How cancer treatments affect women
Women are born with a set number of follicles that will become eggs. Over the years, the reserve of eggs naturally declines through menstruation. Cancer treatments such as chemotherapy and radiation therapy can significantly reduce a woman’s ovarian reserve. Studies also show that a woman’s hormone levels decline to a woman in late reproductive age. Furthermore, radiation therapy can reduce the blood supply to the uterus. These, and other health-related complications, can make pregnancy difficult.
Men are at risk too
Chemotherapy or radiation therapy could damage a man’s sperm. Some treatments could also damage the nerves or vessels that transport sperm, creating azoospermia. The effects could be temporary or permanent, with some men needing several years to remake new sperm. Like women, men’s hormone levels may be affected by chemotherapy.
Start with the end in mind
There are so many thoughts after a cancer diagnosis. Starting a family is sometimes at the end of the list. Have a discussion with a doctor about the possibility of pregnancy before and after treatment. In special cases, getting pregnant naturally is possible. However, both parties should wait 6-12 months before trying. More importantly, cancer should not have affected the woman’s uterus and cervix. After the waiting period, the doctor may prescribe hormone medication to improve the chances of pregnancy. If natural pregnancy fails, a fertility specialist can help explore different treatment options.
Consider egg, semen, or embryo freezing
If family planning is top of mind before cancer treatment, a fertility clinic can help with freezing. Women can go through the egg freezing process, which involves extracting eggs, then placing the follicles under cryopreservation. The clinic can do the same for a man’s sperm. In some cases, the clinic can also create and freeze embryos. Then, the hopeful family can reserve the reproductive material for pregnancy at a later time.
Turning to IVF
If the couple is healthy enough for pregnancy, chances are fertility will still be severely affected. At this point, in vitro fertilization, or IVF, can help. With IVF, a fertility clinic can extract healthy eggs from the woman and create embryos with a sperm sample. The best embryo is then implanted into the uterus. If the couple froze embryos, eggs, or sperm before cancer therapy, the clinic could go straight to the implantation stage. On average, IVF has a 39% success rate for women under 35, which declines with age.
ICSI can help
Since cancer therapies affect sperm production, some men will need additional help. Intracytoplasmic sperm injection (ICSI) uses one sperm to fertilize the egg manually. This added feature to IVF increases fertilization rates and may improve pregnancy rates for infertile men. For men with no sperm in the semen, a doctor can surgically extract sperm with a TESA or TESE procedure.
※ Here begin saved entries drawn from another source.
(** Flush of a session inside one transaction: [t] is the transaction's view
    of the table, [n] the number of clock readings taken so far.  A failing
    statement aborts the whole flush. *)
Fixpoint flush (objs : list obj) (t : list Prompt.t) (clock : nat -> Z) (n : nat)
    : (exn * nat) + (list obj * list Prompt.t * nat) :=
  match objs with
  | [] => inr ([], t, n)
  | Pending kw :: rest =>
      if existsb (has_category (Prompt.kw_category kw)) t
      then inl (unique_violation, n)
      else
        let row := insert_row kw t (clock n) (clock (S n)) in
        match flush rest (t ++ [row]) clock (S (S n)) with
        | inl e => inl e
        | inr (objs', t', n') => inr (Persistent row row :: objs', t', n')
        end
  | Persistent loaded current :: rest =>
      if unchanged loaded current
      then
        match flush rest t clock n with
        | inl e => inl e
        | inr (objs', t', n') => inr (Persistent current current :: objs', t', n')
        end
      else
        let hook := bool_decide (Prompt.updated_at loaded = Prompt.updated_at current) in
        let t1 := update_where_id loaded current (clock n) t in
        match flush rest t1 clock (if hook then S n else n) with
        | inl e => inl e
        | inr (objs', t', n') => inr (Persistent current current :: objs', t', n')
        end
  end.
Donors, surrogacy and adoption
Some cancer survivors are unable to provide eggs or sperm. Other cases require removal of the cervix or uterus, making natural pregnancy impossible. At this point, there are alternative options based on the circumstance. Egg or sperm donation from a clinic or relative improves the chances of pregnancy. Some couples also need to explore options like surrogacy or adoption. These choices can be difficult and require hard conversations. Proper counseling from the reproductive specialist can help with the best decision.
Fertility treatments make family planning possible
Battling cancer at any stage is an honorable achievement. Unfortunately, the wounds of battle can affect other parts of life, like fertility. There are treatment options available for cancer survivors or couples still hoping to start or grow a family. From embryo freezing and IVF to donors and adoption, starting a family can happen. Speak with a fertility specialist to explore all options.